Rapidez de respuesta, claridad y rigor

Ocupación ilegal de viviendas

Ocupación ilegal de viviendas

27/06/2018

El incremento del fenómeno

Uno de los principios rectores de la política social y económica que contempla nuestra Constitución es el reflejado en el art. 47, en cuya virtud: “Todos los españoles tienen derecho a disfrutar de una vivienda digna y adecuada. Los poderes públicos promoverán las condiciones necesarias y establecerán las normas pertinentes para hacer efectivo este derecho (…)”. Este artículo se ha de entender relacionado con el art. 33.1 de nuestra Carta Magna, precepto que reconoce el derecho la propiedad privada.

 

Por tanto, de lo expuesto, cabe indicar: por un lado, que se debe garantizar el derecho a disfrutar de una vivienda digna a todos los españoles, prestando particular atención a las personas en riesgo de exclusión social; y, por otro, que se debe proteger la propiedad privada.

 

Ahora bien, ¿se está dando cumplimiento a tales mandatos constitucionales? ¿Cómo deberían articularse ambas disposiciones para dar una respuesta eficaz ante la difícil situación que supone la ocupación ilegal?

 

Pues bien, la Ley 1/2000, de 7 de enero, de Enjuiciamiento Civil ha sido objeto de modificación a través de la reciente Ley 5/2018, de 11 de junio, disposición normativa que se encarga de abordar la problemática relativa a la ocupación ilegal de viviendas y que entrará en vigor el próximo 2 de julio.

 

Esta reforma legislativa hay que enmarcarla en el contexto de crisis económica que hemos vivido en los últimos años, pues la realidad social actual de la ocupación ilegal nada tiene que ver con la existente en el año 2000.

 

Y ello por dos razones fundamentales: en primer lugar, porque muchas personas en riesgo de exclusión social y residencial han sufrido las consecuencias de los desahucios y se han visto obligadas a buscar una alternativa habitacional.
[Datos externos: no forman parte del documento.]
(* ===== verification/Evidence.v ===== *)
(** * Backup proofs and health observations

    The evidence of [control/store.py]: written once under its own identifier, checked
    against the state of the registry when it is written, and read back checked again. *)

From Stdlib Require Import Ascii.
From S2P Require Import Prelude PyText Clock Json Schema Store Runs Activation Resources Transport ArtifactModels Registry.
Open Scope Z_scope.

(** ** Protected sets: [control/registry.py] *)
Record control_store_snapshot := ControlStoreSnapshot {
  cs_schema_version : Z; cs_schema_fingerprint_sha256 : string; cs_database_sha256 : string;
  cs_database_byte_length : Z; cs_identity_companion_sha256 : string;
  cs_identity_companion_byte_length : Z }.
Record protected_logical_snapshot := ProtectedLogicalSnapshot {
  pl_logical_id : string; pl_content_sha256 : string; pl_byte_length : Z }.
Record protected_asset_root_snapshot := ProtectedAssetRootSnapshot {
  pa_root_id : string; pa_revision : Z; pa_content_manifest_sha256 : string; pa_file_count : Z;
  pa_byte_length : Z }.
Record protected_set_manifest := ProtectedSetManifest {
  pm_schema_version : Z; pm_control_store : control_store_snapshot;
  pm_logical_snapshots : list protected_logical_snapshot;
  pm_asset_roots : list protected_asset_root_snapshot }.

Definition require_integer (name : string) (minimum value : Z) : Res unit :=
  check (minimum <=? value) (name +:+ " must be an integer greater than or equal to " +:+ int_text minimum).
Definition require_digest (name value : string) : Res unit :=
  check (is_sha256 value) (name +:+ " must be a lowercase SHA-256 digest").
Definition require_canonical_order (name : string) (values : list string) : Res unit :=
  check (bool_decide (isort str_le values = values) && bool_decide (NoDup values))
    (name +:+ " must be unique and canonically ordered").

Section Manifests.
Context `{UnicodeChecks}.
Definition require_identifier (name : string) (pattern : string → bool) (value : string) : Res unit :=
  check (nfc value) (name +:+ " must be an NFC string");;
  check (pattern value) (name +:+ " has an invalid format").
Definition logical_snapshot_json (x : protected_logical_snapshot) : json := JObj
  [("logical_id", JStr (pl_logical_id x)); ("content_sha256", JStr (pl_content_sha256 x));
   ("byte_length", JInt (pl_byte_length x))].
Definition logical_snapshot_ok (x : protected_logical_snapshot) : Res unit :=
  require_identifier "logical_id" registry_id_ok (pl_logical_id x);;
  require_digest "content_sha256" (pl_content_sha256 x);;
  require_integer "byte_length" 1 (pl_byte_length x).
Definition validated_logical_snapshots (l : list protected_logical_snapshot) : Res (list json) :=
  map_res logical_snapshot_ok l;;
  require_canonical_order "logical_snapshots" (map pl_logical_id l);;
  mret (map logical_snapshot_json l).
Definition protected_root_json (x : protected_asset_root_snapshot) : json := JObj
  [("root_id", JStr (pa_root_id x)); ("revision", JInt (pa_revision x));
   ("content_manifest_sha256", JStr (pa_content_manifest_sha256 x));
   ("file_count", JInt (pa_file_count x)); ("byte_length", JInt (pa_byte_length x))].
Definition protected_root_ok (x : protected_asset_root_snapshot) : Res unit :=
  require_identifier "root_id" root_ok (pa_root_id x);;
  require_integer "revision" 0 (pa_revision x);;
  require_digest "content_manifest_sha256" (pa_content_manifest_sha256 x);;
  require_integer "file_count" 0 (pa_file_count x);;
  require_integer "byte_length" 0 (pa_byte_length x).
Definition validated_asset_roots (l : list protected_asset_root_snapshot) : Res (list json) :=
  map_res protected_root_ok l;;
  require_canonical_order "asset_roots" (map pa_root_id l);;
  mret (map protected_root_json l).
Definition control_store_json (c : control_store_snapshot) : json := JObj
  [("schema_version", JInt (cs_schema_version c));
   ("schema_fingerprint_sha256", JStr (cs_schema_fingerprint_sha256 c));
   ("database_sha256", JStr (cs_database_sha256 c));
   ("database_byte_length", JInt (cs_database_byte_length c));
   ("identity_companion_sha256", JStr (cs_identity_companion_sha256 c));
   ("identity_companion_byte_length", JInt (cs_identity_companion_byte_length c))].
(** [canonical_protected_set_manifest]: the text it encodes. *)
Definition manifest_json (m : protected_set_manifest) : Res json :=
  require_integer "schema_version" 1 (pm_schema_version m);;
  check (pm_schema_version m =? 1) "schema_version must be 1";;
  let c := pm_control_store m in
  require_integer "control_store.schema_version" 1 (cs_schema_version c);;
  require_digest "schema_fingerprint_sha256" (cs_schema_fingerprint_sha256 c);;
  require_digest "database_sha256" (cs_database_sha256 c);;
  require_integer "database_byte_length" 1 (cs_database_byte_length c);;
  require_digest "identity_companion_sha256" (cs_identity_companion_sha256 c);;
  require_integer "identity_companion_byte_length" 1 (cs_identity_companion_byte_length c);;
  logical ← validated_logical_snapshots (pm_logical_snapshots m);
  roots ← validated_asset_roots (pm_asset_roots m);
  mret (JObj [("schema_version", JInt 1); ("control_store", control_store_json c);
              ("logical_snapshots", JArr logical); ("asset_roots", JArr roots)]).
Definition canonical_protected_set_manifest (m : protected_set_manifest) : Res string :=
  v ← manifest_json m; mret (json_text v).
Y, en segundo lugar, porque han surgido movimientos mafiosos y organizados con finalidad lucrativa que, aprovechándose de la complicada coyuntura social, han privado de la posesión de viviendas a las personas físicas a las que legítimamente corresponde.

 

El incremento de este fenómeno ha sido muy notable en Mallorca, extendiéndose a municipios como Palma, Marratxí o Sa Pobla, lo que ha creado un clima de inseguridad, tanto jurídica como social, que ha provocado que el legislador tome cartas en el asunto.

 

Por tanto, ante la ausencia de cauces legales civiles satisfactorios, y sin perjuicio de los penales, la Ley 5/2018 introduce una serie de especialidades al ya existente Juicio verbal para la tutela sumaria de la tenencia o de la posesión de una cosa o derecho (el denominado interdicto de recobrar la posesión del art. 250.1.4º LEC). Especialidades que se introducen en los arts. 150.4, 250.1.4º, 437.3 bis, 441.1 bis y 444.1 bis LEC.

 

De este modo, se agiliza la recuperación inmediata de la posesión de un bien inmueble destinado a vivienda que haya sido ocupado ilegalmente, a la vez que se presta especial atención a los casos de ocupantes ilegales que se encuentren en situación de vulnerabilidad social.

 

Por último, subrayar que se trata de una reforma dirigida a conseguir una correcta adecuación de la legislación a la realidad social así como a incrementar la rapidez de las resoluciones judiciales en un ámbito tan polémico como es el de la ocupación ilegal.